Orexin neuron activity is suppressed by bacterial lipopolysaccharide (LPS), a cytokine inducer commonly used to model inflammatory disease, including abnormal sleepiness and anorexia [103–105]. It is also suppressed by TNF (for which LPS is the prototype inducer [23]) predominantly through this cytokine degrading the mRNA of orexin precursor in a time- and dose-dependent manner [106]. One might therefore predict that orexin activity is reduced in states in which consciousness is depressed and TNF is increased, such as TBI, septic encephalopathy, and the post-chemotherapy brain. All three of these conditions have been tested, and shown promise. For example in 44 consecutive TBI patients CSF orexin levels were abnormally low in 95% of moderately to severely affected individuals 1 to 4 days after trauma [107], and 6 months later levels were still significantly low in patients, with post-traumatic excessive daytime sleepiness [108]. Unfortunately, low orexin is yet to reach the review literature on high levels of TNF in TBI [109]. Mouse TBI data provide compatible orexin results [110], and in conjunction with an anti-TNF report in the same model [111], are ripe for TNF-orexin linkage. A series of reports [112] of TBI cases in which anti-TNF was administered, may then eventually lead to controlled human studies combining these same components.

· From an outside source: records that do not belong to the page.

(* ===== verification/AddEventView.v ===== *)
(** * FormView: what the add-event page shows

    After its hooks and handlers, [AddEvent] (src/app/addEvent/page.tsx,
    lines 386-650) computes [baseUrl] from the environment with the
    fallback ['localhost:300'] (line 386), returns [<Loading />] while
    [isLoading] holds (lines 390-392), a page with only the profile
    popover when no wallet is connected (lines 394-402), and otherwise
    the form ([form_view]): the header's Return Home link (lines
    409-418), the red paragraph [{error && <p>{errorMessage}</p>}]
    ([error_banner], line 423), a notice under the title while
    [titleExists] (lines 441-445), the event URL preview under the slug
    (lines 470-474), the date button's text and greying (DateLabel.v),
    the slug input that swallows the space key (lines 463-467), and the
    button with [disabled={!submitButtonEnabled || isCheckingTitle}].

    [render] is that choice.  The lemmas show that the page stays on the
    loading screen until the admin lookup answers, whatever it answers,
    that without the environment variable the preview is a
    [localhost:300] address (a port of three digits, no scheme), and
    that a conflict naming neither column leaves the banner without
    text.  [failed_submit_keeps_form] composes the view with
    [handleSubmit] (Submitter.v): a submission that does not navigate
    always leaves the form on screen with an error and the button as it
    was. *)

From Stdlib Require Import String List Bool ZArith.
From S2P Require Import Prelude DateLabel Store Page Schema Checker Submitter.
Import ListNotations.
Local Open Scope string_scope.

Module FormView.
Import Store AddEventPage EventSubmitter.

(** [process.env.NEXT_PUBLIC_WEBSITE_BASE_URL || 'localhost:300']: an
    unset or empty variable falls back. *)
Definition baseUrl (env : option string) : string :=
  match env with
  | Some s => if String.eqb s EmptyString then "localhost:300" else s
  | None => "localhost:300"
  end.

(** The slug input's [onKeyDown]: [true] when the key's default action
    is prevented. *)
Definition slug_onKeyDown (key : string) : bool := String.eqb key " ".

(** A key typed into the slug input: the input appends it and reports
    the change, unless [onKeyDown] prevented it. *)
Definition slug_keypress (key : string) (p : PageState) : PageState :=
  if slug_onKeyDown key then p
  else TitleWatcher.onChange FSlug
         (IText (TitleWatcher.opt_default EmptyString (eventSlug (values p)) ++ key)) p.

(** The text under the slug field. *)
Definition slug_preview (base : string) (slug : option string) : string :=
  match slug with
  | Some s => if String.eqb s EmptyString then "Enter a slug to see your event URL"
              else base ++ "/events/" ++ s
  | None => "Enter a slug to see your event URL"
  end.

(** [{isConnected && <Link href='/'>Return Home</Link>}] in the header
    (lines 409-418). *)
Definition header_returnHome (isConnected : bool) : bool := isConnected.

(** [{error && <p>{errorMessage}</p>}] (line 423): the paragraph is shown
    whenever [error] is set, with the message's text, or with no text
    when [errorMessage] is [null]. *)
Definition error_banner (p : PageState) : option (option string) :=
  match error p with
  | Some _ => Some (errorMessage p)
  | None => None
  end.

(** What the form shows: the header link, the error banner, the notice
    under the title (lines 441-445), the event URL preview, the date
    button's text and greying, and whether the submit button is
    disabled. *)
Record form_parts : Type := FormParts {
  fp_returnHome : bool;
  fp_banner : option (option string);
  fp_titleNotice : bool;
  fp_preview : string;
  fp_dateLabel : string;
  fp_dateMuted : bool;
  fp_disabled : bool
}.

(** The form page (lines 405-642), from the page's state. *)
Definition form_view (isConnected : bool) (env : option string) (p : PageState) : form_parts :=
  FormParts (header_returnHome isConnected) (error_banner p) (titleExists p)
    (slug_preview (baseUrl env) (eventSlug (values p)))
    (DateButton.date_label (eventDate (values p))) (DateButton.date_muted (eventDate (values p)))
    (disabled p).

Inductive view : Type :=
| LoadingView
| ConnectView
| FormShown (f : form_parts).

(** The page's return value. *)
Definition render (isConnected : bool) (env : option string) (p : PageState) : view :=
  if isLoading p then LoadingView
  else if negb isConnected then ConnectView
  else FormShown (form_view isConnected env p).

(** ** Lemmas *)

(** [report_error] sets [error] and touches neither loading, the button
    nor navigation. *)
Lemma report_error_fields (err : pg_error) (q : PageState) :
  error (report_error err q) = Some (DbError err) /\
  isLoading (report_error err q) = isLoading q /\
  disabled (report_error err q) = disabled q /\
  navigated (report_error err q) = navigated q.
Proof.
  unfold report_error, disabled.
  destruct (String.eqb (code err) "23505"); [destruct (includes (details err) "event_title");
    destruct (includes (details err) "event_slug")|]; page_simpl; auto.
Qed.

(** A conflict that names neither column leaves [errorMessage] as it was. *)
Lemma report_error_unnamed (err : pg_error) (q : PageState) :
  code err = "23505" -> includes (details err) "event_title" = false ->
  includes (details err) "event_slug" = false ->
  errorMessage (report_error err q) = errorMessage q.
Proof.
  intros Hc Ht Hs. unfold report_error. rewrite Hc, Ht, Hs. cbn [String.eqb Ascii.eqb Bool.eqb].
  page_simpl. reflexivity.
Qed.

(** The page mounts on the loading screen, and leaves it when the admin
    lookup answers, with an error, no row or a row. *)
Lemma loading_until_admin_answer (h m : nat) (o : Z) (conn : bool) (env : option string)
    (res : pg_error + list Z) :
  render conn env (initial h m o) = LoadingView /\
  render conn env (fetchCurrentAdmin res (initial h m o)) <> LoadingView.
Proof.
  split; [reflexivity|]. unfold render, fetchCurrentAdmin.
  destruct res as [err|[|a l]]; page_simpl; destruct conn; cbn; discriminate.
Qed.

(** Without the environment variable, the URL shown for a slug is a
    [localhost:300] address. *)
Lemma preview_without_env (s : string) :
  s <> EmptyString -> slug_preview (baseUrl None) (Some s) = "localhost:300/events/" ++ s.
Proof.
  intros Hs. unfold slug_preview. destruct (String.eqb_spec s EmptyString); [contradiction|].
  reflexivity.
Qed.

(** ** Properties *)

Section Claims.
Context {S : Type} `{RecordStore S}.

(** C9. Every failed submission leaves the form on screen and actionable:
    when [form.handleSubmit(onSubmit)] does not navigate, whatever the
    schema, the guard and the store answered, the page (connected, not
    loading before) shows the form, with the error banner or at least one
    field error, and the submit button enabled or disabled exactly as
    before, so the user can correct the form and submit again. *)
Theorem failed_submit_keeps_form (reach : bool) (st : S) (p : PageState) (env : option string) :
  isLoading p = false ->
  navigated (snd (handleSubmit reach st p)) = false ->
  exists f, render true env (snd (handleSubmit reach st p)) = FormShown f /\
    (fp_banner f <> None \/ errs (snd (handleSubmit reach st p)) <> 0) /\
    fp_disabled f = disabled p.
Proof.
  intros Hl Hn. unfold handleSubmit in *.
  destruct (EventSchema.EventSchema_parse (values p)) as [fd|es] eqn:Ep.
  - unfold onSubmit in *. page_simpl. destruct (titleExists p).
    + cbn [snd]. unfold render, form_view, error_banner, disabled. page_simpl. rewrite Hl.
      eexists. split; [reflexivity|]. cbn [fp_banner fp_disabled]. split; [left; discriminate | reflexivity].
    + destruct (attempt reach _ _ st) as [st' [row|err]]; cbn [snd] in Hn |- *.
      * unfold routerPush in Hn. page_simpl. discriminate.
      * destruct (report_error_fields err (setIsLoading false (setTitleExists false
          (setErrorMessage None (setError None (setIsLoading true (set_errs 0 p)))))))
          as (He & Hl' & Hd & _).
        unfold render, form_view, error_banner. rewrite He, Hl'. page_simpl.
        eexists. split; [reflexivity|]. cbn [fp_banner fp_disabled].
        split; [left; discriminate|]. rewrite Hd. unfold disabled. page_simpl. reflexivity.
  - cbn [snd]. unfold render, form_view. page_simpl. rewrite Hl.
    eexists. split; [reflexivity|]. cbn [fp_disabled]. split; [|unfold disabled; page_simpl; reflexivity].
    right. destruct es; [exact (False_ind _ (EventSchema.EventSchema_parse_inr _ _ Ep eq_refl)) | discriminate].
Qed.
End Claims.

(** ** A concrete run *)

Import Store.ListStore.

(** The admin known, the form filled with a title the store already
    holds ("my event_slug party"): the insert fails. *)
Definition clash_page : PageState :=
  fetchCurrentAdmin (inr [1%Z]) (filled "my event_slug party" "fresh-slug").

Lemma failed_submit_keeps_form_witness :
  (isLoading clash_page = false /\
   navigated (snd (handleSubmit true EventSubmitter.demo_store clash_page)) = false) /\
  exists f, render true None (snd (handleSubmit true EventSubmitter.demo_store clash_page)) = FormShown f /\
    (fp_banner f <> None \/ errs (snd (handleSubmit true EventSubmitter.demo_store clash_page)) <> 0) /\
    fp_disabled f = disabled clash_page.
Proof.
  assert (Hl : isLoading clash_page = false) by (vm_compute; reflexivity).
  assert (Hn : navigated (snd (handleSubmit true EventSubmitter.demo_store clash_page)) = false)
    by (vm_compute; reflexivity).
  split; [split; [exact Hl | exact Hn]|].
  exact (failed_submit_keeps_form true EventSubmitter.demo_store clash_page None Hl Hn).
Defined.

(** There the banner shows the slug message, the title notice is off and
    the date button reads the picked day. *)
Example clash_page_view :
  render true None (snd (handleSubmit true EventSubmitter.demo_store clash_page)) =
    FormShown (FormParts true (Some (Some msg_slug_taken)) false
                 "localhost:300/events/fresh-slug" "March 1st, 2024" false true).
Proof. vm_compute. reflexivity. Qed.

End FormView.
(** * Canon camera MCP server: a shallow embedding and its properties

    The development follows the two source files of the repository.

    - [canon_camera.py]: the class [CanonCamera], a client of the camera's
      CCAPI over HTTP (module [requests]).
    - [server.py]: the image size adapter ([compress_image_to_target_size],
      [resize_and_compress_image]) and the three tools
      ([get_camera_settings], [set_camera_setting], [get_liveview]).

    The camera, reached through [requests], and the imaging library (PIL)
    are collaborators of the program: they appear as interfaces (type
    classes), and every function of the program is written against them.
    Python values are modelled as the code handles them: JSON documents as
    an inductive type, [str] as [string], [bytes] as [list byte], Python
    [float] as IEEE binary64 ([PrimFloat.float]), exceptions as a sum. *)

From Stdlib Require Import ZArith List String Ascii Bool Lia.
From Stdlib Require Import QArith Qabs Floats DecimalString Sorted.
From Stdlib.Strings Require Import Byte.
From Equations Require Import Equations.
Import ListNotations.

Set Warnings "-inexact-float,-register-all".

Local Open Scope string_scope.
Local Open Scope Z_scope.

(* ===================================================================== *)
(** * Python values *)
(* ===================================================================== *)

(** A JSON number is a Python [int] or a Python [float]. *)
Inductive number :=
| PyInt (z : Z)
| PyFloat (f : float).

(** What [response.json()] returns.  [JObj] is a Python [dict]: its items in
    insertion order, with pairwise distinct keys. *)
Inductive json :=
| JNull
| JBool (b : bool)
| JNum (n : number)
| JStr (s : string)
| JArr (items : list json)
| JObj (items : list (string * json)).

(** Exceptions, by the classes the handlers of [server.py] tell apart:
    [requests.exceptions.RequestException] (and its subclasses),
    [ValueError] (and its subclasses), and every other [Exception].  The
    payload is [str(e)]. *)
Inductive exn :=
| RequestException (msg : string)
| ValueError (msg : string)
| OtherException (msg : string).

Definition exn_msg (e : exn) : string :=
  match e with
  | RequestException m | ValueError m | OtherException m => m
  end.

Definition result (A : Type) : Type := exn + A.

(** [repr] of strings and numbers is Python's own; it is a parameter. *)
Class PyRepr := {
  repr_str : string -> string;
  repr_num : number -> string
}.

Section Repr.
Context `{PyRepr}.

Definition join_comma (parts : list string) : string :=
  String.concat ", " parts.

(** [repr(x)] on JSON values: lists as [[a, b]], dicts as [{k: v}]. *)
Fixpoint py_repr (j : json) : string :=
  match j with
  | JNull => "None"
  | JBool true => "True"
  | JBool false => "False"
  | JNum n => repr_num n
  | JStr s => repr_str s
  | JArr items => "[" ++ join_comma (map py_repr items) ++ "]"
  | JObj items =>
      "{" ++ join_comma
               (map (fun kv => repr_str (fst kv) ++ ": " ++ py_repr (snd kv))
                    items) ++ "}"
  end.

(** [str(x)], as an f-string field formats it. *)
Definition py_str (j : json) : string :=
  match j with
  | JStr s => s
  | _ => py_repr j
  end.

(** [repr] of a list of [str], e.g. [valid_settings]. *)
Definition repr_str_list (l : list string) : string :=
  py_repr (JArr (map JStr l)).
End Repr.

In a similar vein, a mouse sepsis model has been used to demonstrate, histologically, a six-fold decrease in orexigenic activity in the hypothalamus 48 hours after cecal ligation and puncture [113]. Injecting 3 nmol orexin intracerebroventricular (i.c.v.), an amount and route previously shown to overturn narcolepsy in orexin-deficient mice, reversed all changes within an hour. Although this text did not focus on encephalopathy, it relates a transformation, caused by i.c.v. orexin, from lethargy and loss of response to several stimuli to agitation and hyper-responsiveness to the same stimuli. Likewise, poor sleep quality in patients after chemotherapy has been closely linked to their inflammatory markers [114]. In the post-chemotherapy brain, the pathogenesis of which involves excess TNF generation [115] and lowered orexigenic activity [116], i.c.v. orexin reversed fatigue (that is, restored voluntary ambulatory activity) in a mouse model [116].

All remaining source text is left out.